Dataset entries:
........

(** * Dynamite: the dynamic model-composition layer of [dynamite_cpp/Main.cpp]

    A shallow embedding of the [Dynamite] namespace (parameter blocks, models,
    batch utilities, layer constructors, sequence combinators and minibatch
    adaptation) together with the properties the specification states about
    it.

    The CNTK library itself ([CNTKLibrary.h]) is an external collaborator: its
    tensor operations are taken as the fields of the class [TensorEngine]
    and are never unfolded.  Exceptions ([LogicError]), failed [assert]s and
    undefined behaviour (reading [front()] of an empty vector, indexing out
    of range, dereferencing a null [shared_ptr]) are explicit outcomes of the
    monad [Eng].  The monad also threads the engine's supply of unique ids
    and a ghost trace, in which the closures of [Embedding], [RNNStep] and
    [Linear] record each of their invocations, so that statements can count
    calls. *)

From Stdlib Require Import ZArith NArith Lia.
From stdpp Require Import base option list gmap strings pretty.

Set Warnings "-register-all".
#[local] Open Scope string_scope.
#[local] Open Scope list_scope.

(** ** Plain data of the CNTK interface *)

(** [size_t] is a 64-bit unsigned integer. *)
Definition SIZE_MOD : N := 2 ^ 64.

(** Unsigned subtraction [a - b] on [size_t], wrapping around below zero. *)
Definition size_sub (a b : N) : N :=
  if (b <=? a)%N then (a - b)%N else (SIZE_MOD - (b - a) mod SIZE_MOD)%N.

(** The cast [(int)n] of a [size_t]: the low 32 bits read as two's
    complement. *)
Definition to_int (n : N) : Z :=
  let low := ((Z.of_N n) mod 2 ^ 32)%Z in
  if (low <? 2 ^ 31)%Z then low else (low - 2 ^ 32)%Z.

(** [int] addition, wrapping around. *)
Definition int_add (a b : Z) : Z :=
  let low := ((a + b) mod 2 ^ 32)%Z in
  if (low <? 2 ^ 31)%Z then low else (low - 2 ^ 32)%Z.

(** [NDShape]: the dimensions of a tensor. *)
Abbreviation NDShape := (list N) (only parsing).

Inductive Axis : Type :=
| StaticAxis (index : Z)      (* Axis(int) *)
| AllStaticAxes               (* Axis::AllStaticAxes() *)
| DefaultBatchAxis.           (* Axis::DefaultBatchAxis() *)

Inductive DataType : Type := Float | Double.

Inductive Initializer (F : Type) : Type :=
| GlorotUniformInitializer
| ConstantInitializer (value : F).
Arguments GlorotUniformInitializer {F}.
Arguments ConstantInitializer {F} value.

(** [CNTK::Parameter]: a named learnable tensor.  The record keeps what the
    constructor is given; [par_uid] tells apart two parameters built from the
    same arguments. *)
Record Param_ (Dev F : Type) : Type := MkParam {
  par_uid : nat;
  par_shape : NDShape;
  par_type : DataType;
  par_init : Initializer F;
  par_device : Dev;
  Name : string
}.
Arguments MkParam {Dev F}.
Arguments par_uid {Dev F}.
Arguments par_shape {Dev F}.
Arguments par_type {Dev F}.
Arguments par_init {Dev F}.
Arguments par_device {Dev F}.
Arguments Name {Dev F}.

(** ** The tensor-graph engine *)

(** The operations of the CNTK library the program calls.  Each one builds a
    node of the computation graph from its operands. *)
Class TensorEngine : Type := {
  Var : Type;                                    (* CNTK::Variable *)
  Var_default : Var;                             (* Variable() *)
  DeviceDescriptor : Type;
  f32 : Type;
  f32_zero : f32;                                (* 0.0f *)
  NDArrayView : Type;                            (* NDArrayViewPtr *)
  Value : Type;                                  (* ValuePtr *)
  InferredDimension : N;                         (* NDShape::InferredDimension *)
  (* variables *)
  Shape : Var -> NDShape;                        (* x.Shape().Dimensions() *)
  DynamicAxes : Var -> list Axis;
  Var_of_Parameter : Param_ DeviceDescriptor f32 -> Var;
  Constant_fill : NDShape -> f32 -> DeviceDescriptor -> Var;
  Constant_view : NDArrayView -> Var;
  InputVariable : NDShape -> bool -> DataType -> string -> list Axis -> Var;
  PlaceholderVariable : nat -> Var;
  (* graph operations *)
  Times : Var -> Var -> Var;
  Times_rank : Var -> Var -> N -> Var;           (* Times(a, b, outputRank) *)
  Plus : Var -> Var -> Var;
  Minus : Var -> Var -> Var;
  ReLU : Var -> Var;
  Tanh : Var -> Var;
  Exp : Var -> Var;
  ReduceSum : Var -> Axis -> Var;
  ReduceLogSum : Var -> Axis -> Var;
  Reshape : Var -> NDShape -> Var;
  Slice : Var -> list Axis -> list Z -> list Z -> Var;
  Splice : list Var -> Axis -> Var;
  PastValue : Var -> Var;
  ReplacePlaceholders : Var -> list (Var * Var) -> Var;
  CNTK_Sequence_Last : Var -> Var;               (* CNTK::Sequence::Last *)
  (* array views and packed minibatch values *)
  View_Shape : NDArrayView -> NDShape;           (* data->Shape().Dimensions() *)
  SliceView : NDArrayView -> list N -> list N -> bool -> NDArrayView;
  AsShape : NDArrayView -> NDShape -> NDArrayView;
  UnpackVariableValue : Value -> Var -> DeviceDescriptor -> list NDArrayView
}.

........

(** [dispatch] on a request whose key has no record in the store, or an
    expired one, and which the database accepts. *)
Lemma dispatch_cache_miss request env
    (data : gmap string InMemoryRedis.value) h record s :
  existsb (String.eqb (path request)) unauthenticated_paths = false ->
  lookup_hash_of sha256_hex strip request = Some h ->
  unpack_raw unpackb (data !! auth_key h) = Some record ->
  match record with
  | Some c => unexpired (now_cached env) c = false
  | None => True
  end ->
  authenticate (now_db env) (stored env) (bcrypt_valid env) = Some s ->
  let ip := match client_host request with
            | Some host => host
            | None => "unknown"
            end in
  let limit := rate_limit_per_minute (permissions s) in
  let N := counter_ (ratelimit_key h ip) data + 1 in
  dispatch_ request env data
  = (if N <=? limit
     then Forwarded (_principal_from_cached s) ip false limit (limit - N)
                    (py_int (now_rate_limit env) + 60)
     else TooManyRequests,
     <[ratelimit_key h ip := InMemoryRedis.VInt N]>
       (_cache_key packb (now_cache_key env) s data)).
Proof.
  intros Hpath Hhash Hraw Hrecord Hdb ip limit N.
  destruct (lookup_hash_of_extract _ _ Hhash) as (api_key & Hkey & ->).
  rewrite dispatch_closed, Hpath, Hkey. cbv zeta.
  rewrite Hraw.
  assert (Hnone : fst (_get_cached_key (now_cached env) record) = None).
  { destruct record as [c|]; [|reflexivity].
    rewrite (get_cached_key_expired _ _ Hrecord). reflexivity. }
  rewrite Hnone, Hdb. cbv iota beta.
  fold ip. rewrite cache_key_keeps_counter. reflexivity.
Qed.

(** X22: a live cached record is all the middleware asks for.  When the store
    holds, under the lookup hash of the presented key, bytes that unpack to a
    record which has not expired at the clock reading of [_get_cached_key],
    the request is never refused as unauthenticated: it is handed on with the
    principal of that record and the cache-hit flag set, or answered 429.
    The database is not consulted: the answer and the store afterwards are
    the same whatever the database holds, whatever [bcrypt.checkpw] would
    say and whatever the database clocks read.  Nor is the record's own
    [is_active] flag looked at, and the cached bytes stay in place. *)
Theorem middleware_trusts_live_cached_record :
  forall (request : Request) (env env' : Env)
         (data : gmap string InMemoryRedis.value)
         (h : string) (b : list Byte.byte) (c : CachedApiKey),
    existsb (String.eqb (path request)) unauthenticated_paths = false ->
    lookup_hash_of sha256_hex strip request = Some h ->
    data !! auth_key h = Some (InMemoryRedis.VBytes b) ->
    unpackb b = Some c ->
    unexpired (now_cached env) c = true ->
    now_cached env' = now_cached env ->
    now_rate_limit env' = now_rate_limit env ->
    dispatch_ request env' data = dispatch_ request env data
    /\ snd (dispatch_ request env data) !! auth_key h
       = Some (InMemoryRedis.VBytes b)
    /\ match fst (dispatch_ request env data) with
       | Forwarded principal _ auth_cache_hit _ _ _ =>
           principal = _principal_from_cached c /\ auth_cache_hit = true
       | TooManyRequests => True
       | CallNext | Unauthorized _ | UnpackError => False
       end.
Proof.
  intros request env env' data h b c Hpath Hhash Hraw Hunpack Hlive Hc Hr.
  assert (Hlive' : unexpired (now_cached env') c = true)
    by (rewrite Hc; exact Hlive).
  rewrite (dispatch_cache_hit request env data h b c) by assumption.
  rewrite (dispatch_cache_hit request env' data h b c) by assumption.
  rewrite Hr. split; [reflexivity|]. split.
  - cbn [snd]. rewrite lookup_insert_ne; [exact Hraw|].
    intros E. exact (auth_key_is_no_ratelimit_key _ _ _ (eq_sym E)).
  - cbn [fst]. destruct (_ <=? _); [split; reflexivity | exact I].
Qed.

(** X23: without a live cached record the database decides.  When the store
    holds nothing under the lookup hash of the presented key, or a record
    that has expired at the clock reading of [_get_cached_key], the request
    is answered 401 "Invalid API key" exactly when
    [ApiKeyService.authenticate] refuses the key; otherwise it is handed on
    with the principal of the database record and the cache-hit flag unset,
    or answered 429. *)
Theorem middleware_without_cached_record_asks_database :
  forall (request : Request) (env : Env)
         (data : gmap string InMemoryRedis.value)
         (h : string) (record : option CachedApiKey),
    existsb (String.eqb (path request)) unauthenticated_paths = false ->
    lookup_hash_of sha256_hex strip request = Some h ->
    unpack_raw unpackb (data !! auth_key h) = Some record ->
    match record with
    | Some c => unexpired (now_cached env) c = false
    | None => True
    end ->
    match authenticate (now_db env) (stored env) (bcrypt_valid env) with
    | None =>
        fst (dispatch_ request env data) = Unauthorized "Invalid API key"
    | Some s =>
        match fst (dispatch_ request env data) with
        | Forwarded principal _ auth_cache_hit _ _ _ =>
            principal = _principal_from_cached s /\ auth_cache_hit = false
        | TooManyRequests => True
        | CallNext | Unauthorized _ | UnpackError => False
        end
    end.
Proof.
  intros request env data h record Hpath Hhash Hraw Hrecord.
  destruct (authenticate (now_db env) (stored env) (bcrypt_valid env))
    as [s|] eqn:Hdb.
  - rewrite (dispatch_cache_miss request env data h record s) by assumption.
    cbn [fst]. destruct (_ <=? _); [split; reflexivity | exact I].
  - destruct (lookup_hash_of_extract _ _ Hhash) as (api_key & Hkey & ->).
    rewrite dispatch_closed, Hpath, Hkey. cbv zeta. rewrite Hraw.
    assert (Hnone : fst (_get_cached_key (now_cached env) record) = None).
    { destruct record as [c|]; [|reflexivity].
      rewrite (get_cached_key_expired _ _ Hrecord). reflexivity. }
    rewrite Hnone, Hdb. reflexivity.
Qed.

........

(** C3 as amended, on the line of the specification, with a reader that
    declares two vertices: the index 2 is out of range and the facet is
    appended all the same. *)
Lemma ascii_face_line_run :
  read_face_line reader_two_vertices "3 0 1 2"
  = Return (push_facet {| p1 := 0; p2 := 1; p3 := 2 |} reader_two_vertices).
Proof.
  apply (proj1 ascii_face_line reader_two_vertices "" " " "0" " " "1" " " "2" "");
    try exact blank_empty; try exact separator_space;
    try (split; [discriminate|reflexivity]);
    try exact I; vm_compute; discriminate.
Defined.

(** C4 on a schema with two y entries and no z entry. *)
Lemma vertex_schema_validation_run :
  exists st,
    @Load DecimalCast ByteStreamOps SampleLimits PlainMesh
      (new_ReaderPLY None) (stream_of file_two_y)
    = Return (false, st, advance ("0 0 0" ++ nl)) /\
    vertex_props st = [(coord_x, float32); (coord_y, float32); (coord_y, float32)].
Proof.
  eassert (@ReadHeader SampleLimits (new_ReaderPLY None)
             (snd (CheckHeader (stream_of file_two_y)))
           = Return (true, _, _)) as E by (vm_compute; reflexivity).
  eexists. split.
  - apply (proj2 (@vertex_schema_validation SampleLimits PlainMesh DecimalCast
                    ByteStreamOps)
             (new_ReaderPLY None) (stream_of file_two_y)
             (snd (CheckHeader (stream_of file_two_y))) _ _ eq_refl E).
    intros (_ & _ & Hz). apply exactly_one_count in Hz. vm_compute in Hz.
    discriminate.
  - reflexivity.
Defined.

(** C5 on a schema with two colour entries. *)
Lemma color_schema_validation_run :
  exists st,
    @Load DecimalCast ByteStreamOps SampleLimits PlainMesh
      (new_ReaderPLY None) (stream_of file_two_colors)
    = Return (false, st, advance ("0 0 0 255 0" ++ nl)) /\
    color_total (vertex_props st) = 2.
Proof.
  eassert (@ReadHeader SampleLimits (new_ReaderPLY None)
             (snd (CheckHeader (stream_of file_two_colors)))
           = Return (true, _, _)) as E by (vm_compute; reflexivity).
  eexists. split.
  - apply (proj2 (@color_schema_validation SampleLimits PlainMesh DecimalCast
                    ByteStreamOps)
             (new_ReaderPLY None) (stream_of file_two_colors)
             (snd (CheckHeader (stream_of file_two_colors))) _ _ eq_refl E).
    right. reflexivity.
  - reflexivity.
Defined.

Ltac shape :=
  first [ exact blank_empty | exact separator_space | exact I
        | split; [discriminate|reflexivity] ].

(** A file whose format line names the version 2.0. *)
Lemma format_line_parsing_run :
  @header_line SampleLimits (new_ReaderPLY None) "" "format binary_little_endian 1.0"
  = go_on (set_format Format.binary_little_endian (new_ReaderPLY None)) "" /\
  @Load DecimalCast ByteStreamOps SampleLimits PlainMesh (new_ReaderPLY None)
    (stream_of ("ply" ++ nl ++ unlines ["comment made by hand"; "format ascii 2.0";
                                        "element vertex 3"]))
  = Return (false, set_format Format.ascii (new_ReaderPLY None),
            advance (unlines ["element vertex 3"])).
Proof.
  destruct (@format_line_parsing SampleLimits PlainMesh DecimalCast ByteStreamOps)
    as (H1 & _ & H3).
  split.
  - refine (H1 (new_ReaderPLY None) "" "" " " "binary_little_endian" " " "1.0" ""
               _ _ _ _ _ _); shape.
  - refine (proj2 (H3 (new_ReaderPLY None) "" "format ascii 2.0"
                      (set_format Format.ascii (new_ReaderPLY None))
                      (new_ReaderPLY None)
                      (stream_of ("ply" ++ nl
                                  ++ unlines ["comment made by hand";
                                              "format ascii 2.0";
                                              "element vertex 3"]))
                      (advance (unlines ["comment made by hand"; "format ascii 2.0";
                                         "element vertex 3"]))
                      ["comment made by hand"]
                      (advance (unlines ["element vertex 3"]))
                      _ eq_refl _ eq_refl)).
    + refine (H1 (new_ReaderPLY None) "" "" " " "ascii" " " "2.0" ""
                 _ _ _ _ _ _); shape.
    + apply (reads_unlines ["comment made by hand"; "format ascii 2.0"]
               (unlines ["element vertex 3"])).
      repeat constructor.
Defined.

........

### Work request
Copy the lines of the entries above that mention "minibatch".

### Task response
    batch utilities, layer constructors, sequence combinators and minibatch
  (* array views and packed minibatch values *)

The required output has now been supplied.